(** A loop that joins objects in a state that keeps the union-find at [base]. *)
Lemma represents_loop {B S} (base : S → U) (I : S → Prop) f dom J (l : list B)
    (body : B → S → S) (K : B → relation A) s :
  I s → represents f dom J (base s) →
  (∀ b J' s', b ∈ l → I s' → represents f dom J' (base s') →
     I (body b s') ∧ represents f dom (λ x y, J' x y ∨ K b x y) (base (body b s'))) →
  I (for_each l body s)
  ∧ represents f dom (λ x y, J x y ∨ ∃ b, b ∈ l ∧ K b x y) (base (for_each l body s)).
Proof.
  intros HI Hs Hbody.
  apply (for_each_ind (λ l1 s', I s' ∧ represents f dom (λ x y, J x y ∨ ∃ b, b ∈ l1 ∧ K b x y) (base s'))).
  - split; [done|]. apply (represents_iff _ _ J); [|done]. intros x y. split; [auto|].
    intros [?|(b & Hb & _)]; [done|]. by apply elem_of_nil in Hb.
  - intros l1 b s' Hb [HI' Hs']. destruct (Hbody b _ s' Hb HI' Hs') as [HI'' Hb']. split; [done|].
    revert Hb'. apply represents_iff. intros x y.
    setoid_rewrite elem_of_app. setoid_rewrite list_elem_of_singleton. naive_solver.
Qed.

(** A conditional join. *)
Lemma represents_join_if (P : Prop) `{!Decision P} f dom J u a b :
  represents f dom J u → (P → dom a ∧ dom b) →
  represents f dom (λ x y, J x y ∨ P ∧ x = a ∧ y = b)
    (if decide P then (UnionFind.join (f a) (f b) u).2 else u).
Proof.
  intros Hu Hd. case_decide as HP.
  - destruct (Hd HP). apply (represents_iff _ _ (λ x y, J x y ∨ x = a ∧ y = b)); [naive_solver|].
    by apply represents_join.
  - apply (represents_iff _ _ J); [naive_solver|done].
Qed.
End represents.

### Directions for this task
What belongs in the answer is the line with "(** A conditional join. *)" plus every later line of the listing, copied word for word and nothing besides.

### Written solution
(** A conditional join. *)
Lemma represents_join_if (P : Prop) `{!Decision P} f dom J u a b :
  represents f dom J u → (P → dom a ∧ dom b) →
  represents f dom (λ x y, J x y ∨ P ∧ x = a ∧ y = b)
    (if decide P then (UnionFind.join (f a) (f b) u).2 else u).
Proof.
  intros Hu Hd. case_decide as HP.
  - destruct (Hd HP). apply (represents_iff _ _ (λ x y, J x y ∨ x = a ∧ y = b)); [naive_solver|].
    by apply represents_join.
  - apply (represents_iff _ _ J); [naive_solver|done].
Qed.
End represents.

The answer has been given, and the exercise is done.